Fig. 6.

DCS cells are required for maintenance of colon organoids. (A) Dosing regimen used to study the elimination of Reg4⁺ cells in Reg4^DTR-Red/+ colonic organoid. DM, differentiation medium; EM, expansion medium. (B and C) Organoids derived from isolated colonic crypts of Reg4^DTR-Red/+ mouse were cultured in differentiation medium with PBS (B) or 67 ng⋅mL⁻¹ DT (C) for 3 d.

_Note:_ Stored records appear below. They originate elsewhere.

(* ===== verification/Pack.v ===== *)
(** Chunking and manifest files (src/cas/pack/pack.go). *)

From S2P Require Import Prelude Digest Binary Stream Envelope Backend Store FileSystem AtomicFile OsFile.

Module Pack.
(** ** Chunks *)
Definition makesliceCap : error := New "runtime error: makeslice: cap out of range".
Definition sliceBounds : error := New "runtime error: slice bounds out of range".

(** [for i := 0; i < len(data); i += size]; a loop body runs at most once per
    byte, which is the fuel. *)
Fixpoint splitLoop (fuel : nat) (data : bytes) (size i : Z) : res (list bytes) :=
  match fuel with
  | O => Ok []
  | S fuel =>
    if i <? blen data then
      let end_ := Z.min (int64 (i + size)) (blen data) in
      if (0 <=? i) && (i <=? end_) then
        chunks ← splitLoop fuel data size (int64 (i + size));
        Ok (take (Z.to_nat (end_ - i)) (drop (Z.to_nat i) data) :: chunks)
      else Err sliceBounds
    else Ok []
  end.
Definition Split (data : bytes) (size : Z) : res (list bytes) :=
  if size <=? 0 then Ok [data]
  else if blen data =? 0 then Ok []
  else
    let count := Z.quot (int64 (int64 (blen data + size) - 1)) size in
    if count <? 0 then Err makesliceCap
    else splitLoop (S (length data)) data size 0.
Definition Join (chunks : list bytes) : bytes := concat chunks.
Definition Count (size chunkSize : Z) : Z :=
  if chunkSize <=? 0 then 1
  else if size <=? 0 then 0
  else Z.quot (int64 (int64 (size + chunkSize) - 1)) chunkSize.

(** ** Manifests *)
Section Manifest.
Context {T : Type}.
Variable outside : path -> option entry.

Definition EncodeWith (v : T) (c : option (Codec T)) : res bytes :=
  match c with None => Err ErrNilCodec | Some c => cd_Encode c v end.
Definition DecodeWith (b : bytes) (c : option (Codec T)) : res T :=
  match c with None => Err ErrNilCodec | Some c => cd_Decode c b end.

Definition LoadWith (p : path) (codec : option (Codec T)) : M FS T :=
  ctxErr;;
  match codec with
  | None => throw ErrNilCodec
  | Some codec =>
    b ← mapErr (Errorf "pack: read manifest %s: %w") (os_ReadFile outside p);
    lift (cd_Decode codec b)
  end.
Definition SaveWith (p : path) (v : T) (codec : option (Codec T)) : M FS unit :=
  ctxErr;;
  match codec with
  | None => throw ErrNilCodec
  | Some codec =>
    b ← lift (cd_Encode codec v);
    mapErr (Errorf "pack: write manifest %s: %w") (Publish outside p (bytesReader b) (mkOptions true false))
  end.

Record Store := mkStore { st_path : path; st_codec : option (Codec T) }.
Definition New_ (p : path) (codec : option (Codec T)) : res Store :=
  match codec with None => Err ErrNilCodec | Some _ => Ok (mkStore p codec) end.
Definition Load (s : Store) : M FS T := LoadWith (st_path s) (st_codec s).
Definition Save (s : Store) (v : T) : M FS unit := SaveWith (st_path s) v (st_codec s).
End Manifest.

(** ** Splitting and joining *)
Lemma splitLoop_end fuel data size i : blen data <= i -> splitLoop fuel data size i = Ok [].
Proof. intros H. destruct fuel; [done|]. cbn [splitLoop]. by rewrite (proj2 (Z.ltb_ge i _)). Qed.
Lemma splitLoop_spec data size : 0 < size < 2 ^ 63 -> blen data < 2 ^ 62 ->
  forall fuel i, (length data < fuel + i)%nat -> Z.of_nat i <= blen data -> (i = 0%nat \/ size <= blen data) ->
  exists chunks, splitLoop fuel data size (Z.of_nat i) = Ok chunks /\ Join chunks = drop i data /\
    Forall (fun c => 0 < blen c <= size) chunks /\
    (forall j c, (S j < length chunks)%nat -> chunks !! j = Some c -> blen c = size) /\
    (Z.of_nat (length chunks) - 1) * size < blen data - Z.of_nat i <= blen chunks * size.
Proof.
  intros Hs Hd. induction fuel as [|fuel IH]; intros i Hf Hi Hsmall; [lia|]. cbn [splitLoop].
  destruct (Z.ltb_spec (Z.of_nat i) (blen data)) as [Hlt|Hge].
  2:{ exists []. split; [done|]. rewrite drop_ge by lia. split_and!; [done|constructor|intros ?? H; by apply Nat.nlt_0_r in H|cbn; lia|cbn; lia]. }
  assert (Hw : int64 (Z.of_nat i + size) = Z.of_nat i + size) by (apply int64_id; destruct Hsmall as [->|]; lia).
  rewrite Hw. set (e := Z.min (Z.of_nat i + size) (blen data)).
  rewrite (proj2 (Z.leb_le 0 _)), (proj2 (Z.leb_le _ e)) by lia. cbn [andb].
  set (n := Z.to_nat (e - Z.of_nat i)). assert (Hn : (0 < n)%nat) by lia. rewrite Nat2Z.id.
  assert (Hlen : length (take n (drop i data)) = n) by (rewrite length_take, length_drop; lia).
  destruct (Z.leb_spec (Z.of_nat i + size) (blen data)) as [Hfull|Hlast].
  - assert (En : n = Z.to_nat size) by lia. destruct (IH (i + n)%nat) as (chunks & E & Hj & Hall & Hbut & Hc); [lia|lia|right; lia|].
    replace (Z.of_nat (i + n)) with (Z.of_nat i + size) in E by lia. rewrite E. eexists. split; [reflexivity|]. split_and!.
    + cbn [Join concat]. change (concat chunks) with (Join chunks). rewrite Hj. rewrite <- drop_drop. apply take_drop.
    + constructor; [lia|done].
    + intros [|j] c Hjl Hc'; [injection Hc' as <-; lia|]. cbn in Hc', Hjl. eapply Hbut; [|done]. lia.
    + cbn [length] in *. nia.
    + cbn [length] in *. nia.
  - rewrite splitLoop_end by lia. eexists. split; [reflexivity|]. split_and!.
    + cbn. rewrite app_nil_r. apply take_ge. rewrite length_drop. lia.
    + constructor; [lia|constructor].
    + intros j c Hjl. cbn in Hjl. lia.
    + cbn [length] in *. lia.
    + cbn [length] in *. lia.
Qed.

Lemma Split_count n size : 0 < size -> 0 < n -> n + size - 1 < 2 ^ 63 ->
  Z.quot (int64 (int64 (n + size) - 1)) size = (n + size - 1) / size.
Proof.
  intros Hs Hn Hb. assert (E : int64 (int64 (n + size) - 1) = n + size - 1) by (rewrite int64_sub_l; apply int64_id; lia).
  rewrite E. apply Z.quot_div_nonneg; lia.
Qed.

(** Splitting is undone by joining.  Whenever the length and the size add up
    within an int, the chunks joined are the data, there are [Count] of them, each
    holds [size] bytes and the last one at least one; a size of zero or less gives
    one chunk.  When the sum overflows, the whole is one chunk or the call
    panics, which is decided by [2 * size + len]. *)
Theorem Split_spec (data : bytes) (size : Z) :
  blen data < 2 ^ 62 -> - 2 ^ 63 <= size < 2 ^ 63 ->
  (size <= 0 -> Split data size = Ok [data]) /\
  (0 < size -> blen data + size - 1 < 2 ^ 63 ->
     exists chunks, Split data size = Ok chunks /\ Join chunks = data /\ blen chunks = Count (blen data) size /\
       Forall (fun c => 0 < blen c <= size) chunks /\
       (forall i c, (S i < length chunks)%nat -> chunks !! i = Some c -> blen c = size)) /\
  (0 < size -> 2 ^ 63 <= blen data + size - 1 ->
     Split data size = if 2 * size + blen data <=? 2 ^ 64 + 1 then Err makesliceCap else Ok [data]).
Proof.
  intros Hd Hsz. unfold Split, Count. split; [intros Hs; by rewrite (proj2 (Z.leb_le size 0))|]. split; intros Hs; rewrite (proj2 (Z.leb_gt size 0)) by lia; intros Hb.
  - destruct (Z.eqb_spec (blen data) 0) as [E0|Hne].
    { exists []. destruct data; [|done]. split_and!; [done|done|done|constructor|]. intros i c H. by apply Nat.nlt_0_r in H. }
    rewrite Split_count by lia. rewrite (proj2 (Z.ltb_ge _ 0)) by (apply Z.div_pos; lia).
    destruct (splitLoop_spec data size ltac:(lia) Hd (S (length data)) 0) as (chunks & E & Hj & Hall & Hbut & Hc); [lia|lia|by left|].
    exists chunks. split_and!; [exact E|by rewrite Hj| |done|done].
    rewrite (proj2 (Z.leb_gt (blen data) 0)) by lia. apply (Z.div_unique _ _ _ (blen data + size - 1 - size * blen chunks)); lia.
  - rewrite (proj2 (Z.eqb_neq (blen data) 0)) by lia.
    assert (Hw : int64 (int64 (blen data + size) - 1) = - (2 ^ 64 + 1 - blen data - size)).
    { rewrite int64_sub_l. unfold int64. replace (blen data + size - 1 + 2 ^ 63) with (blen data + size - 1 - 2 ^ 63 + 1 * 2 ^ 64) by lia.
      rewrite Z.mod_add, Z.mod_small by lia. lia. }
    rewrite Hw, Z.quot_opp_l by lia. rewrite Z.quot_div_nonneg by lia.
    destruct (Z.leb_spec (2 * size + blen data) (2 ^ 64 + 1)) as [Hle|Hgt].
    + assert (1 <= (2 ^ 64 + 1 - blen data - size) / size) by (apply Z.div_le_lower_bound; lia).
      by rewrite (proj2 (Z.ltb_lt _ 0)) by lia.
    + rewrite Z.div_small by lia. cbn [Z.opp Z.ltb Z.compare]. cbn [splitLoop].
      rewrite Z.add_0_l, (int64_id size), (proj2 (Z.ltb_lt 0 (blen data))), Z.min_r by lia.
      rewrite (proj2 (Z.leb_le 0 (blen data))), splitLoop_end by lia. cbn. rewrite take_ge; [done|]. rewrite ?drop_0. lia.
Qed.
Example Split_spec_witness : Split (str "abcdefghij") 4 = Ok [str "abcd"; str "efgh"; str "ij"] /\ Join [str "abcd"; str "efgh"; str "ij"] = str "abcdefghij".
Proof.
  destruct (Split_spec (str "abcdefghij") 4) as (_ & H & _); [cbn; lia|lia|]. destruct H as (chunks & E & Hj & _); [lia|cbn; lia|].
  assert (E' : Split (str "abcdefghij") 4 = Ok [str "abcd"; str "efgh"; str "ij"]) by (vm_compute; reflexivity).
  rewrite E' in E. injection E as <-. split; [exact E'|exact Hj].
Defined.

(** Ten bytes and a chunk size five below 2^63. *)
Theorem Split_overflow : Split (str "abcdefghij") (2 ^ 63 - 5) = Err makesliceCap /\ Count 10 (2 ^ 63 - 5) = -1.
Proof. split; vm_compute; reflexivity. Qed.

(** ** Manifests are replaced whole *)
Section ManifestFacts.
Context {T : Type} (outside : path -> option entry) (codec : Codec T) (dir : path) (leaf : bytes) (s : FS).
Abbreviation p := (dir ++ [leaf]).
Hypotheses (Hpar : parents (tree s)) (Hclear : clear (tree s) p) (Hdest : destination dir leaf (tree s)).

(** Saving a manifest replaces it whole or not at all.  Whatever call fails
    and whenever the context ends, the file holds what it held or the new
    encoding, no other file changes but one temp file; success means the new
    encoding is there, and loading it decodes it; without faults, with the temp
    name free, saving what encodes succeeds. *)
Theorem SaveWith_atomic (v : T) (c c' : ctx) (res : res unit) (s' : FS) :
  SaveWith outside p v (Some codec) c s = (res, c', s') ->
  (tree s' !! p = tree s !! p \/ exists b m, cd_Encode codec v = Ok b /\ tree s' !! p = Some (File b m)) /\
  (exists i, forall x data m, tree s !! x = Some (File data m) -> x <> p -> x <> tempPath p i -> tree s' !! x = Some (File data m)) /\
  (res = Ok tt -> exists b, cd_Encode codec v = Ok b /\ (exists m, tree s' !! p = Some (File b m)) /\
     (faults s' = [] -> run_res (LoadWith outside p (Some codec) [] s') = cd_Decode codec b)) /\
  (c = [] -> faults s = [] -> tree s !! tempPath p 0 = None -> is_ok (cd_Encode codec v) = true -> res = Ok tt).
Proof.
  intros H. unfold SaveWith in H.
  assert (Hnone : forall e, res = Err e -> s' = s -> (c = [] -> faults s = [] -> tree s !! tempPath p 0 = None -> is_ok (cd_Encode codec v) = true -> False) ->
    (tree s' !! p = tree s !! p \/ exists b m, cd_Encode codec v = Ok b /\ tree s' !! p = Some (File b m)) /\
    (exists i, forall x data m, tree s !! x = Some (File data m) -> x <> p -> x <> tempPath p i -> tree s' !! x = Some (File data m)) /\
    (res = Ok tt -> exists b, cd_Encode codec v = Ok b /\ (exists m, tree s' !! p = Some (File b m)) /\
       (faults s' = [] -> run_res (LoadWith outside p (Some codec) [] s') = cd_Decode codec b)) /\
    (c = [] -> faults s = [] -> tree s !! tempPath p 0 = None -> is_ok (cd_Encode codec v) = true -> res = Ok tt)).
  { intros e -> -> Hno. split_and!; [by left|by exists 0%nat|done|]. intros. by destruct Hno. }
  mstep H as E with u c1 s1.
  2:{ pose proof (ctxErr_inv _ _ _ _ _ E) as ->. eapply Hnone; [done|done|]. intros -> _ _ _. by rewrite ctxErr_nil in E. }
  pose proof (ctxErr_inv _ _ _ _ _ E) as ->. mstep H as E1 with b c2 s2.
  2:{ apply lift_inv in E1 as (E1 & -> & ->). eapply Hnone; [done|done|]. intros _ _ _ Hok. by rewrite <- E1 in Hok. }
  apply lift_inv in E1 as (Eb & -> & ->). clear Hnone. symmetry in Eb.
  apply mapErr_inv in H as (r & HP & ->). pose proof HP as (i & Hset & Hr)%Publish_inv; try done.
  rewrite rd_data_bytesReader in Hr. split_and!.
  - destruct r; [destruct Hr as (_ & [(m & Hp)|(Hx & _)]); [right; eauto|done]|]. destruct Hr as [?|(_ & _ & m & Hp)]; [by left|right; eauto].
  - exists i. intros x data m Hx Hne Hne'. destruct (sd_other _ _ _ _ _ Hset x Hne Hne') as [->|(E0 & _)]; [done|congruence].
  - destruct r as [[]|]; [|done]. intros _. exists b. destruct Hr as (_ & [(m & Hp)|(Hx & _)]); [|done]. split_and!; [done|eauto|].
    intros Hf. destruct (os_ReadFile_total outside p s' b m Hf) as (s3 & E3 & _); [apply resolve_present; [apply (sd_parents _ _ _ _ _ Hset)|done|done]|].
    unfold LoadWith. erewrite bind_ok by apply ctxErr_nil. erewrite bind_ok by (unfold mapErr; rewrite E3; reflexivity). done.
  - intros -> Hf Hfree _. rewrite ctxErr_nil in E. injection E as <- <-.
    destruct (Publish_total outside dir leaf s Hpar Hclear Hdest (bytesReader b) (mkOptions true false) Hf (rd_tail_bytesReader b) Hfree) as (s4 & E4).
    rewrite E4 in HP. by simplify_eq.
Qed.
End ManifestFacts.

Lemma emptyDisk_dest : destination [] (str "meta") (tree emptyDisk).
Proof. left. vm_compute. reflexivity. Qed.
Definition saved := SaveWith (fun _ => None) ([] ++ [str "meta"]) (str "one") (Some rawCodec) [] emptyDisk.
Example SaveWith_atomic_witness : run_res saved = Ok tt /\
  run_res (LoadWith (fun _ => None) ([] ++ [str "meta"]) (Some rawCodec) [] (run_st saved)) = Ok (str "one").
Proof.
  assert (Hr : run_res saved = Ok tt) by (vm_compute; reflexivity). assert (Hf : faults (run_st saved) = []) by (vm_compute; reflexivity).
  split; [exact Hr|]. destruct saved as [[r c'] s'] eqn:E. cbn [run_res run_st fst snd] in *. subst r.
  destruct (SaveWith_atomic (fun _ => None) rawCodec [] (str "meta") emptyDisk emptyDisk_parents (emptyDisk_clear _) emptyDisk_dest
    (str "one") [] c' (Ok tt) s' E) as (_ & _ & Hok & _). destruct (Hok eq_refl) as (b & Eb & _ & Hl). rewrite (Hl Hf). exact (eq_sym Eb).
Defined.
End Pack.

The expression of dsRed (magenta) was observed at budding structures in PBS-treated organoids (B, arrowheads) and inside lumen in DT-treated organoids (as auto-fluorescent background signal of apoptotic cells, asterisk) (C). Images are representative of four independent experiments. (D–G) Effect of deletion of Reg4⁺ DCS cell in colonic organoid derived from Reg4^DTR-Red/+ (D and F) and wild type (E and G). Organoids after treatment with DT (F and G) or PBS (D and E) for 6 d. Asterisks indicate dead organoids. Reg4^DTR-Red/+ treated with DT organoids were lost. Images are representative of four wells as biological replicates and repeated in two independent experiments. (H) The survival ratios of each organoids are shown (mean ± SD for four wells as biological replicates and repeated in two independent experiments) by two-way analysis of variance (ANOVA). (I) The percentage of dead cells of Reg4^DTR-Red/+ organoids counted by FACS using propidium iodide in the presence of DT (red) and PBS (blue). Data are representative of four times technical repeated with mean ± SD (two-tailed Student's t test). *P < 0.05, **P < 0.01, ***P < 0.001, n.s., not significant. (Scale bars: B and C, 20 µm; D–G, 100 µm.)